For several months, the group warned that faced with the erosion of margins in refining in Europe, despite the rebound in the third quarter, a reorganization of its industrial park was inevitable.
On Friday, the head of French oil giant confirmed in an interview with the newspaper “Le Monde”. “In France, two of our five refineries to lose money, one heavily. We are thinking about business transformation for sustainable sites “.
But it ensures that the group will close “no industrial site” in France.
Besides overcapacity, the refining sector in France also suffers from inadequate production structure to the application: refineries produce too much petrol and not enough diesel fuel while it enjoys tax advantages and represents more than 80% of volumes sold in the countries of service stations. The result: since 2009, the number of refineries has increased from 12 to 8 in France.
Total intends therefore “capacity reductions,” according to the new boss of the refining and chemical branch, Philippe Sauquet, in an interview with Belgian newspaper L’Echo published on January 24, but did not specify where they will be realized.
In France, Total operates five refining sites, sometimes associated with petrochemical, employing nearly 3,900 people: Donges (Loire-Atlantique), Feyzin (Rhone), La Mede (Bouches-du-Rhône), Grandpuits (Seine et-Marne) and Montivilliers (Seine-Maritime).
Two of them “experiencing economic difficulties, Donges and La Mede”, said the director of the refinery at La Mede, François Bourrasse mid-December in the daily La Provence.

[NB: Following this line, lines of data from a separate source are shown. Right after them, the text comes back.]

Lemma front_end_call_returns_witness :
  ∃ n k fe' x, run sample_file blank_message (repeat Receiver n ++ repeat (Thread 1) k) socket_answered = Done fe' ∧
    threads fe' !! 1%nat = Some (Returned x) ∧ return_value x = 7.
Proof.
  destruct (front_end_call_returns sample_file blank_message socket_answered _ _ 1 (SocketWaiting sample_socket_call) sample_socket_call sample_socket_answer
    sample_reachable) as (n & k & fe' & x & _ & _ & E & Hx & Ex); [vm_compute; reflexivity | reflexivity | reflexivity |].
  exists n, k, fe', x. injection Ex as <-. auto.
Defined.

Definition enter_bad (c : call) : outcome front_end := enter 1 c (initial blank_message).

Lemma front_end_calls_witness :
  (∃ o, step_receiver socket_answered = Done o ∧ ∃ fe', o = Some fe') ∧ enter_bad (Close 9) = Fault NullDereference.
Proof.
  destruct (front_end_calls sample_file blank_message) as (Hr & Hb & _). split.
  - destruct (Hr socket_answered _ _ sample_reachable) as ((o & E) & _). exists o. split; [exact E |].
    assert (is_Some (match step_receiver socket_answered with Done (Some f) => Some f | _ => None end)) as H by (vm_compute; eauto).
    rewrite E in H. destruct o as [fe'|]; [eauto | destruct H; discriminate].
  - apply (Hb (initial blank_message) 1%nat (Close 9)).
    + split; [cbn; lia | split; discriminate | exact I].
    + reflexivity.
    + vm_compute. reflexivity.
Defined.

This southeastern site loses “on average 100 million euros per year,” he stated.
Yet no question of talking about layoffs. “No one will be fired,” assured Patrick Pouyanné in an interview with the Financial Times on 21 January.
It must be said that the subject is potentially explosive, particularly in view of the long social conflict over the liquidation in 2013 of the Petroplus refinery in Petit-Couronne (Seine-Maritime), and recurrent controversies over huge profits of oil companies.
In recent years, the group has already restructured two sites in 2010 in Dunkirk (North) and 2013 (Carling, Moselle).
A Carling, Total has invested € 180 million to transform its petrochemicals platform in European center for the production of hydrocarbon resins, but with the key to the elimination of 210 jobs by 2016.
In 2010, the Flanders refinery, which employed 370 people closed but Total has converted the site into a training center for careers in petrochemicals, associated in particular with an oil depot and a technical assistance center. The set now represents 220 positions. Moreover, it has invested € 200 million in shares in favor of the local economy through an agreement with the state.
The former Group CEO, Christophe de Margerie, also promised at that time that the group would not close for another refinery in France before 2015.